*Work order*. Please transcribe every record below exactly as it appears.

*Stored records*.

Lemma fetch_and_cache_fails agent_id w latency o :
  backend w (length (requests w)) (status_url self agent_id) = (latency, o) ->
  fetch_fails o = true ->
  exists e, is_Exception e = true /\
            _fetch_and_cache self agent_id w
            = (Raise e, after_failed_get self agent_id latency w).
Proof.
  intros Hb Hf.
  unfold _fetch_and_cache, _fetch_status, httpx_get, bind, after_failed_get.
  rewrite Hb.
  destruct o as [code json|e]; cbn [fetch_fails] in Hf.
  - apply andb_true_iff in Hf as [Hcode Hjson]. rewrite Hcode. cbn [negb].
    destruct json as [v|].
    + exists AttributeError. split; [reflexivity|].
      destruct v; try discriminate; reflexivity.
    + exists ValueError. split; reflexivity.
  - exists e. split; [exact Hf | reflexivity].
Qed.

Lemma failed_lookups agent_id w latency o :
  miss_or_expired agent_id w ->
  backend w (length (requests w)) (status_url self agent_id) = (latency, o) ->
  fetch_fails o = true ->
  is_blocked self agent_id w
  = (Ret (false, PNone), after_failed_get self agent_id latency w) /\
  get_policies self agent_id w
  = (Ret (PList []), after_failed_get self agent_id latency w).
Proof.
  intros Hmiss Hb Hf.
  destruct (fetch_and_cache_fails agent_id w latency o Hb Hf) as (e & He & Hfetch).
  split.
  - unfold is_blocked.
    rewrite (bind_known _ _ _ _ _ (fresh_entry_miss agent_id w Hmiss)).
    unfold try_except.
    rewrite (bind_raised _ _ _ _ _ Hfetch). rewrite He. reflexivity.
  - unfold get_policies.
    rewrite (bind_known _ _ _ _ _ (fresh_entry_miss agent_id w Hmiss)).
    unfold try_except.
    rewrite (bind_raised _ _ _ _ _ Hfetch). rewrite He. reflexivity.
Qed.
(** * The sampling profiler of src/profiler.c

    A shallow embedding of the bounded-memory aggregation engine of the
    profiler (slot pool, free list, hash table, eviction, control
    functions and snapshot export), followed by the properties proved
    about it.

    Conventions of the embedding.
    - A [struct prof_slot *] is [option nat]: [None] is the null pointer
      and [Some i] is [&prof_slot_heap[i]].  Every slot pointer the
      program ever holds is null or points into [prof_slot_heap].
    - [prof_slot_heap] is [option (list prof_slot)]: [None] is the null
      pointer (no pool), [Some h] the allocated array.  The same holds
      for the scratch buffer [prof_backtrace].
    - A function that would dereference a null or dangling pointer, run
      past the end of the slot array, fail an [eassert] or loop forever
      has no result ([None]).
    - [unsigned long] counters are integers reduced modulo
      [2 ^ ULONG_WIDTH]; [unsigned int] is reduced modulo [2 ^ 32].
    - What profiler.c takes from lisp.h and from the operating system
      is collected in the class [LispHost] and in explicit arguments
      (the current time, the outcome of [sigaction] and [setitimer],
      the contents of freshly allocated memory). *)

From Stdlib Require Import ZArith Lia String.
From stdpp Require Import base tactics option numbers list.
(** C8 (as amended). [generateReports] always succeeds.  Its answer holds,
    in the order of the store's keys, the projection (patientId, name,
    currentTreatment, assignedDoctor, reports) of every patient stored
    under its patientId.  Nothing but the entry of the current instant
    changes; there the line of [admin] is written, which is one more audit
    line, the others kept, when nothing is stored under that instant. *)
Theorem generateReports_summaries (now : Timestamp) (s : State) :
  ∃ reportData,
    (generateReports now s).1 = Ok reportData
    ∧ sublist
        (omap (λ key,
                 match patients s !! key with
                 | Some (VObject o) =>
                     if bool_decide (Obj.patientId o = Some key)
                     then Some (Summary.mk (Obj.patientId o) (Obj.name o)
                                  (Obj.currentTreatment o)
                                  (Obj.assignedDoctor o) (Obj.reports o))
                     else None
                 | _ => None
                 end)
              (keys (patients s)))
        reportData
    ∧ (∀ key o,
         patients s !! key = Some (VObject o) →
         Obj.patientId o = Some key →
         Summary.mk (Some key) (Obj.name o) (Obj.currentTreatment o)
                    (Obj.assignedDoctor o) (Obj.reports o) ∈ reportData)
    ∧ (∀ key, key ≠ timestamp_text now →
         patients (generateReports now s).2 !! key = patients s !! key)
    ∧ auditLogs (generateReports now s).2 !! timestamp_text now
      = Some (VString "admin - Generated patient reports")
    ∧ (auditLogs s !! timestamp_text now = None →
       size (lines (auditLogs (generateReports now s).2))
       = S (size (lines (auditLogs s)))
       ∧ ∀ key old, lines (auditLogs s) !! key = Some old →
                    lines (auditLogs (generateReports now s).2) !! key
                    = Some old).
Proof.
  eexists. split; [apply generateReports_data|].
  split; [|split; [|split; [|split]]].
  - apply sublist_omap. intros key summary.
    destruct (patients s !! key) as [[o|line]|] eqn:Hkey; try discriminate.
    case_bool_decide; [|discriminate]. by intros [= <-].
  - intros key o Hkey Hid. apply list_elem_of_omap.
    exists key. split.
    + apply keysBy_once. eauto.
    + rewrite (found_object _ _ _ Hkey). simpl. by rewrite Hid.
  - intros key Hne. unfold patients. simpl. by rewrite lookup_insert_ne.
  - unfold auditLogs. simpl. apply lookup_insert_eq.
  - intros Hfresh. unfold auditLogs in *. simpl. rewrite lines_insert_line.
    apply audit_insert_fresh. apply lookup_lines_None. congruence.
Qed.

*Output of the task*.
Lemma fetch_and_cache_fails agent_id w latency o :
  backend w (length (requests w)) (status_url self agent_id) = (latency, o) ->
  fetch_fails o = true ->
  exists e, is_Exception e = true /\
            _fetch_and_cache self agent_id w
            = (Raise e, after_failed_get self agent_id latency w).
Proof.
  intros Hb Hf.
  unfold _fetch_and_cache, _fetch_status, httpx_get, bind, after_failed_get.
  rewrite Hb.
  destruct o as [code json|e]; cbn [fetch_fails] in Hf.
  - apply andb_true_iff in Hf as [Hcode Hjson]. rewrite Hcode. cbn [negb].
    destruct json as [v|].
    + exists AttributeError. split; [reflexivity|].
      destruct v; try discriminate; reflexivity.
    + exists ValueError. split; reflexivity.
  - exists e. split; [exact Hf | reflexivity].
Qed.

Lemma failed_lookups agent_id w latency o :
  miss_or_expired agent_id w ->
  backend w (length (requests w)) (status_url self agent_id) = (latency, o) ->
  fetch_fails o = true ->
  is_blocked self agent_id w
  = (Ret (false, PNone), after_failed_get self agent_id latency w) /\
  get_policies self agent_id w
  = (Ret (PList []), after_failed_get self agent_id latency w).
Proof.
  intros Hmiss Hb Hf.
  destruct (fetch_and_cache_fails agent_id w latency o Hb Hf) as (e & He & Hfetch).
  split.
  - unfold is_blocked.
    rewrite (bind_known _ _ _ _ _ (fresh_entry_miss agent_id w Hmiss)).
    unfold try_except.
    rewrite (bind_raised _ _ _ _ _ Hfetch). rewrite He. reflexivity.
  - unfold get_policies.
    rewrite (bind_known _ _ _ _ _ (fresh_entry_miss agent_id w Hmiss)).
    unfold try_except.
    rewrite (bind_raised _ _ _ _ _ Hfetch). rewrite He. reflexivity.
Qed.
(** * The sampling profiler of src/profiler.c

    A shallow embedding of the bounded-memory aggregation engine of the
    profiler (slot pool, free list, hash table, eviction, control
    functions and snapshot export), followed by the properties proved
    about it.

    Conventions of the embedding.
    - A [struct prof_slot *] is [option nat]: [None] is the null pointer
      and [Some i] is [&prof_slot_heap[i]].  Every slot pointer the
      program ever holds is null or points into [prof_slot_heap].
    - [prof_slot_heap] is [option (list prof_slot)]: [None] is the null
      pointer (no pool), [Some h] the allocated array.  The same holds
      for the scratch buffer [prof_backtrace].
    - A function that would dereference a null or dangling pointer, run
      past the end of the slot array, fail an [eassert] or loop forever
      has no result ([None]).
    - [unsigned long] counters are integers reduced modulo
      [2 ^ ULONG_WIDTH]; [unsigned int] is reduced modulo [2 ^ 32].
    - What profiler.c takes from lisp.h and from the operating system
      is collected in the class [LispHost] and in explicit arguments
      (the current time, the outcome of [sigaction] and [setitimer],
      the contents of freshly allocated memory). *)

From Stdlib Require Import ZArith Lia String.
From stdpp Require Import base tactics option numbers list.
(** C8 (as amended). [generateReports] always succeeds.  Its answer holds,
    in the order of the store's keys, the projection (patientId, name,
    currentTreatment, assignedDoctor, reports) of every patient stored
    under its patientId.  Nothing but the entry of the current instant
    changes; there the line of [admin] is written, which is one more audit
    line, the others kept, when nothing is stored under that instant. *)
Theorem generateReports_summaries (now : Timestamp) (s : State) :
  ∃ reportData,
    (generateReports now s).1 = Ok reportData
    ∧ sublist
        (omap (λ key,
                 match patients s !! key with
                 | Some (VObject o) =>
                     if bool_decide (Obj.patientId o = Some key)
                     then Some (Summary.mk (Obj.patientId o) (Obj.name o)
                                  (Obj.currentTreatment o)
                                  (Obj.assignedDoctor o) (Obj.reports o))
                     else None
                 | _ => None
                 end)
              (keys (patients s)))
        reportData
    ∧ (∀ key o,
         patients s !! key = Some (VObject o) →
         Obj.patientId o = Some key →
         Summary.mk (Some key) (Obj.name o) (Obj.currentTreatment o)
                    (Obj.assignedDoctor o) (Obj.reports o) ∈ reportData)
    ∧ (∀ key, key ≠ timestamp_text now →
         patients (generateReports now s).2 !! key = patients s !! key)
    ∧ auditLogs (generateReports now s).2 !! timestamp_text now
      = Some (VString "admin - Generated patient reports")
    ∧ (auditLogs s !! timestamp_text now = None →
       size (lines (auditLogs (generateReports now s).2))
       = S (size (lines (auditLogs s)))
       ∧ ∀ key old, lines (auditLogs s) !! key = Some old →
                    lines (auditLogs (generateReports now s).2) !! key
                    = Some old).
Proof.
  eexists. split; [apply generateReports_data|].
  split; [|split; [|split; [|split]]].
  - apply sublist_omap. intros key summary.
    destruct (patients s !! key) as [[o|line]|] eqn:Hkey; try discriminate.
    case_bool_decide; [|discriminate]. by intros [= <-].
  - intros key o Hkey Hid. apply list_elem_of_omap.
    exists key. split.
    + apply keysBy_once. eauto.
    + rewrite (found_object _ _ _ Hkey). simpl. by rewrite Hid.
  - intros key Hne. unfold patients. simpl. by rewrite lookup_insert_ne.
  - unfold auditLogs. simpl. apply lookup_insert_eq.
  - intros Hfresh. unfold auditLogs in *. simpl. rewrite lines_insert_line.
    apply audit_insert_fresh. apply lookup_lines_None. congruence.
Qed.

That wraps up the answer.